(* ===== verification/IntxWide.v ===== *)
(** * The wide integers at every width (intx.hpp, int128.hpp)

    [uint<N>] is a template: two halves of half the width, down to [uint128] on two words.
    The interface [Wide] is what the template asks of its half and provides itself; its laws
    say what each operation is on the number represented. [uint128] provides it, and a type
    that does provides it for its double ([Double]), so that 256, 512 and 1024 bits are
    instances. On it are defined what the library builds from halves: comparisons, shifts,
    logic, multiplication, powers, division with and without signs, arithmetic modulo a
    number, bytes in both orders; and the loops that do the same word by word. *)
From S2P Require Import Prelude.
From S2P Require Import Params.
From S2P Require Import Intx.
From S2P Require Import IntxDiv.
From S2P Require Import IntxArith.
From S2P Require Import IntxBy2.
From S2P Require Import IntxLong.
From stdpp Require Import base list.
Open Scope Z_scope.

(** ** The interface *)
Class Wide (W : Type) := {
  num_bits : Z;
  (** the number represented, and the invariant of the words *)
  number : W -> Z; wide_ok : W -> Prop;
  of_u64 : Z -> W;
  add_with_carry : W -> W -> with_carry W; sub_with_carry : W -> W -> with_carry W;
  bit_or : W -> W -> W; bit_and : W -> W -> W; bit_xor : W -> W -> W; bit_not : W -> W;
  shift_left : W -> Z -> W; shift_right : W -> Z -> W;
  wide_eqb : W -> W -> bool; wide_ltb : W -> W -> bool;
  wide_clz : W -> Z; wide_bswap : W -> W;
  (** the array the number is in memory *)
  wide_words : W -> list Z; wide_of_words : list Z -> W;
}.
Definition wide_add `{Wide W} (x y : W) : W := cvalue (add_with_carry x y).
Definition wide_sub `{Wide W} (x y : W) : W := cvalue (sub_with_carry x y).

Definition num_words `{Wide W} : nat := Z.to_nat (num_bits (W := W) / 64).

(** [n] bytes of a number, least significant first. *)
Notation bytes := le_bytes.

Class WideLaws W `{Wide W} := {
  bits_words : num_bits (W := W) = 64 * Z.of_nat (num_words (W := W)) /\ (2 <= num_words (W := W))%nat;
  number_range : forall x : W, wide_ok x -> 0 <= number x < 2 ^ num_bits (W := W);
  number_inj : forall x y : W, wide_ok x -> wide_ok y -> number x = number y -> x = y;
  of_u64_ok : forall w, in_u64 w -> wide_ok (of_u64 (W := W) w) /\ number (of_u64 (W := W) w) = w;
  add_ok : forall x y : W, wide_ok x -> wide_ok y -> wide_ok (wide_add x y) /\
    number (wide_add x y) + 2 ^ num_bits (W := W) * Z.b2z (carry (add_with_carry x y)) = number x + number y;
  sub_ok : forall x y : W, wide_ok x -> wide_ok y -> wide_ok (wide_sub x y) /\
    number (wide_sub x y) - 2 ^ num_bits (W := W) * Z.b2z (carry (sub_with_carry x y)) = number x - number y;
  or_ok : forall x y : W, wide_ok x -> wide_ok y -> wide_ok (bit_or x y) /\ number (bit_or x y) = Z.lor (number x) (number y);
  and_ok : forall x y : W, wide_ok x -> wide_ok y -> wide_ok (bit_and x y) /\ number (bit_and x y) = Z.land (number x) (number y);
  xor_ok : forall x y : W, wide_ok x -> wide_ok y -> wide_ok (bit_xor x y) /\ number (bit_xor x y) = Z.lxor (number x) (number y);
  not_ok : forall x : W, wide_ok x -> wide_ok (bit_not x) /\ number (bit_not x) = 2 ^ num_bits (W := W) - 1 - number x;
  shl_ok : forall (x : W) s, wide_ok x -> 0 <= s -> wide_ok (shift_left x s) /\
    number (shift_left x s) = (number x * 2 ^ s) mod 2 ^ num_bits (W := W);
  shr_ok : forall (x : W) s, wide_ok x -> 0 <= s -> wide_ok (shift_right x s) /\ number (shift_right x s) = number x / 2 ^ s;
  eqb_ok : forall x y : W, wide_ok x -> wide_ok y -> wide_eqb x y = (number x =? number y);
  ltb_ok : forall x y : W, wide_ok x -> wide_ok y -> wide_ltb x y = (number x <? number y);
  clz_ok : forall x : W, wide_ok x -> wide_clz x = if number x =? 0 then num_bits (W := W) else num_bits (W := W) - 1 - Z.log2 (number x);
  bswap_ok : forall x : W, wide_ok x -> wide_ok (wide_bswap x) /\
    bytes (8 * num_words (W := W)) (number (wide_bswap x)) = rev (bytes (8 * num_words (W := W)) (number x));
  words_ok : forall x : W, wide_ok x -> Forall in_u64 (wide_words x) /\ length (wide_words x) = num_words (W := W) /\
    words_value (wide_words x) = number x;
  of_words_ok : forall l, Forall in_u64 l -> length l = num_words (W := W) ->
    wide_ok (wide_of_words (W := W) l) /\ number (wide_of_words (W := W) l) = words_value l;
}.

(** ** Bits of a number in two parts *)
Section two_parts.
Context (h : Z) (Hh : 0 <= h).
Implicit Types a b c d : Z.

Lemma testbit_parts a b n : 0 <= b < 2 ^ h -> 0 <= n ->
  Z.testbit (a * 2 ^ h + b) n = if n <? h then Z.testbit b n else Z.testbit a (n - h).
Proof.
  intros Hb Hn. destruct (Z.ltb_spec n h) as [Hlt|Hge].
  - rewrite <- (Z.mod_pow2_bits_low _ h n) by lia. rewrite Z.add_comm, Z.mod_add, Z.mod_small by lia. done.
  - replace n with ((n - h) + h) at 1 by lia. rewrite <- Z.div_pow2_bits by lia. rewrite Z.div_add_l, Z.div_small, Z.add_0_r by lia. done.
Qed.

Lemma lor_range a b k : 0 <= k -> 0 <= a < 2 ^ k -> 0 <= b < 2 ^ k -> 0 <= Z.lor a b < 2 ^ k.
Proof.
  intros Hk Ha Hb. assert (0 <= Z.lor a b) as H0 by (apply Z.lor_nonneg; lia). split; [done|].
  destruct (Z.eq_dec (Z.lor a b) 0) as [->|]; [lia|]. apply Z.log2_lt_pow2; [lia|]. rewrite Z.log2_lor by lia.
  destruct (Z.eq_dec k 0) as [->|]; [assert (a = 0) by lia; assert (b = 0) by lia; subst; done|].
  apply Z.max_lub_lt; [destruct (Z.eq_dec a 0) as [->|]|destruct (Z.eq_dec b 0) as [->|]]; cbn; try lia; apply Z.log2_lt_pow2; lia.
Qed.
Lemma land_range a b k : 0 <= a < 2 ^ k -> 0 <= b -> 0 <= Z.land a b < 2 ^ k.
Proof.
  intros Ha Hb. assert (0 <= Z.land a b) by (apply Z.land_nonneg; lia). split; [done|].
  pose proof (Z.land_nonneg a b). assert (Z.land a b <= a); [|lia].
  assert (Z.land a b + Z.ldiff a b = a) as He by (rewrite Z.add_nocarry_lxor; [apply Z.bits_inj'; intros n Hn;
    rewrite Z.lxor_spec, Z.land_spec, Z.ldiff_spec; by destruct (Z.testbit a n), (Z.testbit b n)|apply Z.bits_inj'; intros n Hn;
    rewrite !Z.land_spec, Z.ldiff_spec, Z.bits_0; by destruct (Z.testbit a n), (Z.testbit b n)]).
  assert (0 <= Z.ldiff a b) by (apply Z.ldiff_nonneg; lia). lia.
Qed.
Lemma lxor_range a b k : 0 <= k -> 0 <= a < 2 ^ k -> 0 <= b < 2 ^ k -> 0 <= Z.lxor a b < 2 ^ k.
Proof.
  intros Hk Ha Hb. assert (0 <= Z.lxor a b) by (apply Z.lxor_nonneg; lia). split; [done|].
  pose proof (lor_range a b k Hk Ha Hb). cut (Z.lxor a b <= Z.lor a b); [lia|].
  assert (Z.lxor a b + Z.land a b = Z.lor a b) as He.
  { rewrite Z.add_nocarry_lxor; apply Z.bits_inj'; intros n Hn;
      rewrite ?Z.lor_spec, ?Z.land_spec, ?Z.lxor_spec, ?Z.land_spec, ?Z.bits_0; by destruct (Z.testbit a n), (Z.testbit b n). }
  assert (0 <= Z.land a b) by (apply Z.land_nonneg; lia). lia.
Qed.

Lemma lor_parts a b c d : 0 <= b < 2 ^ h -> 0 <= d < 2 ^ h ->
  Z.lor (a * 2 ^ h + b) (c * 2 ^ h + d) = Z.lor a c * 2 ^ h + Z.lor b d.
Proof.
  intros Hb Hd. apply Z.bits_inj'. intros n Hn. rewrite Z.lor_spec, !testbit_parts by (done || by apply lor_range).
  destruct (n <? h); by rewrite Z.lor_spec.
Qed.
Lemma land_parts a b c d : 0 <= b < 2 ^ h -> 0 <= d < 2 ^ h ->
  Z.land (a * 2 ^ h + b) (c * 2 ^ h + d) = Z.land a c * 2 ^ h + Z.land b d.
Proof.
  intros Hb Hd. apply Z.bits_inj'. intros n Hn. rewrite Z.land_spec, !testbit_parts by (done || (apply land_range; lia)).
  destruct (n <? h); by rewrite Z.land_spec.
Qed.
Lemma lxor_parts a b c d : 0 <= b < 2 ^ h -> 0 <= d < 2 ^ h ->
  Z.lxor (a * 2 ^ h + b) (c * 2 ^ h + d) = Z.lxor a c * 2 ^ h + Z.lxor b d.
Proof.
  intros Hb Hd. apply Z.bits_inj'. intros n Hn. rewrite Z.lxor_spec, !testbit_parts by (done || by apply lxor_range).
  destruct (n <? h); by rewrite Z.lxor_spec.
Qed.

(** Two halves moved left by less than a half: what leaves the lower one enters the upper. *)
Lemma shl_parts a b s : 0 <= b < 2 ^ h -> 0 <= s < h ->
  let a' := Z.lor ((a * 2 ^ s) mod 2 ^ h) (b / 2 ^ (h - s)) in let b' := (b * 2 ^ s) mod 2 ^ h in
  0 <= a' < 2 ^ h /\ a' * 2 ^ h + b' = ((a * 2 ^ h + b) * 2 ^ s) mod 2 ^ (2 * h).
Proof.
  intros Hb Hs. assert (2 ^ h = 2 ^ (h - s) * 2 ^ s) as Hp by (rewrite <- Z.pow_add_r by lia; f_equal; lia).
  assert (0 < 2 ^ s) by lia. assert (0 < 2 ^ (h - s)) by lia. cbv zeta.
  assert (0 <= b / 2 ^ (h - s) < 2 ^ s) as Hq by (split; [apply Z.div_pos; lia|apply Z.div_lt_upper_bound; lia]).
  assert ((a * 2 ^ s) mod 2 ^ h = (a mod 2 ^ (h - s)) * 2 ^ s) as Ha by (rewrite Hp; apply Z.mul_mod_distr_r; lia).
  rewrite Ha, lor_shifted by lia. pose proof (Z.mod_pos_bound a (2 ^ (h - s)) ltac:(lia)) as Hm.
  assert ((b * 2 ^ s) mod 2 ^ h = (b mod 2 ^ (h - s)) * 2 ^ s) as Hb' by (rewrite Hp; apply Z.mul_mod_distr_r; lia).
  split; [rewrite Hp; assert (a mod 2 ^ (h - s) * 2 ^ s <= (2 ^ (h - s) - 1) * 2 ^ s) by (apply Z.mul_le_mono_nonneg_r; lia); lia|].
  rewrite Hb'. replace (2 * h) with (h + h) by lia. rewrite Z.pow_add_r by lia.
  pose proof (Z.div_mod a (2 ^ (h - s)) ltac:(lia)) as Hda. pose proof (Z.div_mod b (2 ^ (h - s)) ltac:(lia)) as Hdb.
  pose proof (Z.mod_pos_bound b (2 ^ (h - s)) ltac:(lia)) as Hmb.
  apply (Z.mod_unique _ _ (a / 2 ^ (h - s))).
  - left. set (x := a mod 2 ^ (h - s)) in *. set (y := b mod 2 ^ (h - s)) in *. set (z := b / 2 ^ (h - s)) in *.
    assert (y * 2 ^ s < 2 ^ h) by (rewrite Hp; apply Z.mul_lt_mono_pos_r; lia).
    assert (x * 2 ^ s + z <= 2 ^ h - 1) as Hle by (rewrite Hp; assert (x * 2 ^ s <= (2 ^ (h - s) - 1) * 2 ^ s) by (apply Z.mul_le_mono_nonneg_r; lia); lia).
    assert ((x * 2 ^ s + z) * 2 ^ h <= (2 ^ h - 1) * 2 ^ h) by (apply Z.mul_le_mono_nonneg_r; lia).
    assert (0 <= (x * 2 ^ s + z) * 2 ^ h) by (apply Z.mul_nonneg_nonneg; lia). assert (0 <= y * 2 ^ s) by (apply Z.mul_nonneg_nonneg; lia). lia.
  - rewrite Hda at 1. rewrite Hdb at 1. rewrite Hp. ring.
Qed.

(** And right. *)
Lemma shr_parts a b s : 0 <= a < 2 ^ h -> 0 <= b < 2 ^ h -> 0 <= s < h ->
  let b' := Z.lor (b / 2 ^ s) ((a * 2 ^ (h - s)) mod 2 ^ h) in
  0 <= b' < 2 ^ h /\ (a / 2 ^ s) * 2 ^ h + b' = (a * 2 ^ h + b) / 2 ^ s.
Proof.
  intros Ha Hb Hs. assert (2 ^ h = 2 ^ s * 2 ^ (h - s)) as Hp by (rewrite <- Z.pow_add_r by lia; f_equal; lia).
  assert (0 < 2 ^ s) by lia. assert (0 < 2 ^ (h - s)) by lia. cbv zeta.
  assert ((a * 2 ^ (h - s)) mod 2 ^ h = (a mod 2 ^ s) * 2 ^ (h - s)) as -> by (rewrite Hp; apply Z.mul_mod_distr_r; lia).
  assert (0 <= b / 2 ^ s < 2 ^ (h - s)) as Hq by (split; [apply Z.div_pos; lia|apply Z.div_lt_upper_bound; lia]).
  rewrite Z.lor_comm, lor_shifted by lia. pose proof (Z.mod_pos_bound a (2 ^ s) ltac:(lia)) as Hm.
  pose proof (Z.div_mod a (2 ^ s) ltac:(lia)) as Hda. set (x := a mod 2 ^ s) in *. set (q := a / 2 ^ s) in *. split.
  - rewrite Hp. assert (x * 2 ^ (h - s) <= (2 ^ s - 1) * 2 ^ (h - s)) by (apply Z.mul_le_mono_nonneg_r; lia).
    assert (0 <= x * 2 ^ (h - s)) by (apply Z.mul_nonneg_nonneg; lia). lia.
  - rewrite Hda. replace ((2 ^ s * q + x) * 2 ^ h + b) with (b + (q * 2 ^ h + x * 2 ^ (h - s)) * 2 ^ s) by (rewrite Hp; ring).
    rewrite Z.div_add by lia. ring.
Qed.

(** The bytes of two parts, and of what they are in the other order. *)
Lemma bytes_parts k a b : h = 8 * Z.of_nat k -> 0 <= b < 2 ^ h -> forall m, bytes (k + m) (a * 2 ^ h + b) = bytes k b ++ bytes m a.
Proof.
  intros -> Hb m. revert a b Hb. clear Hh. induction k as [|k IH]; intros a b Hb; cbn [plus le_bytes app].
  - change (2 ^ (8 * Z.of_nat 0)) with 1 in *. replace b with 0 by lia. f_equal. lia.
  - assert (2 ^ (8 * Z.of_nat (S k)) = 256 * 2 ^ (8 * Z.of_nat k)) as Hp.
    { change 256 with (2 ^ 8). rewrite <- Z.pow_add_r by lia. f_equal. lia. }
    rewrite Hp in *. f_equal.
    + replace (a * (256 * 2 ^ (8 * Z.of_nat k)) + b) with (b + (a * 2 ^ (8 * Z.of_nat k)) * 256) by ring. by apply Z.mod_add.
    + rewrite <- IH by (split; [apply Z.div_pos; lia|apply Z.div_lt_upper_bound; lia]). f_equal.
      replace (a * (256 * 2 ^ (8 * Z.of_nat k)) + b) with (b + (a * 2 ^ (8 * Z.of_nat k)) * 256) by ring. rewrite Z.div_add by lia. lia.
Qed.
End two_parts.

Section far_shifts.
Context (h : Z) (Hh : 0 <= h).
Lemma shl_far a b s : h <= s -> ((a * 2 ^ h + b) * 2 ^ s) mod 2 ^ (2 * h) = ((b * 2 ^ (s - h)) mod 2 ^ h) * 2 ^ h.
Proof.
  intros Hs. assert (2 ^ s = 2 ^ (s - h) * 2 ^ h) as Hp by (rewrite <- Z.pow_add_r by lia; f_equal; lia).
  replace (2 * h) with (h + h) by lia. rewrite Z.pow_add_r by lia.
  rewrite <- Z.mul_mod_distr_r by lia. rewrite Hp.
  replace ((a * 2 ^ h + b) * (2 ^ (s - h) * 2 ^ h)) with (b * 2 ^ (s - h) * 2 ^ h + a * 2 ^ (s - h) * (2 ^ h * 2 ^ h)) by ring.
  apply Z.mod_add. lia.
Qed.
Lemma shl_out x s k : 0 <= k <= s -> (x * 2 ^ s) mod 2 ^ k = 0.
Proof.
  intros Hs. replace s with ((s - k) + k) by lia. rewrite Z.pow_add_r by lia. rewrite Z.mul_assoc. apply Z.mod_mul. lia.
Qed.
Lemma shr_far a b s : h <= s -> 0 <= b < 2 ^ h -> (a * 2 ^ h + b) / 2 ^ s = a / 2 ^ (s - h).
Proof.
  intros Hs Hb. replace (2 ^ s) with (2 ^ h * 2 ^ (s - h)) by (rewrite <- Z.pow_add_r by lia; f_equal; lia).
  rewrite <- Z.div_div by lia. rewrite Z.div_add_l, (Z.div_small b), Z.add_0_r by lia. done.
Qed.
Lemma shr_out x s k : 0 <= x < 2 ^ k -> k <= s -> x / 2 ^ s = 0.
Proof. intros Hx Hs. apply Z.div_small. split; [lia|]. eapply Z.lt_le_trans; [apply Hx|]. apply Z.pow_le_mono_r; lia. Qed.
End far_shifts.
*****
Exercise brief:
Nothing but the exact lines from the start of the material through the line holding "From S2P Require Import IntxArith.", both included, belongs in the answer.

Response to this task:
(* ===== verification/IntxWide.v ===== *)
(** * The wide integers at every width (intx.hpp, int128.hpp)

    [uint<N>] is a template: two halves of half the width, down to [uint128] on two words.
    The interface [Wide] is what the template asks of its half and provides itself; its laws
    say what each operation is on the number represented. [uint128] provides it, and a type
    that does provides it for its double ([Double]), so that 256, 512 and 1024 bits are
    instances. On it are defined what the library builds from halves: comparisons, shifts,
    logic, multiplication, powers, division with and without signs, arithmetic modulo a
    number, bytes in both orders; and the loops that do the same word by word. *)
From S2P Require Import Prelude.
From S2P Require Import Params.
From S2P Require Import Intx.
From S2P Require Import IntxDiv.
From S2P Require Import IntxArith.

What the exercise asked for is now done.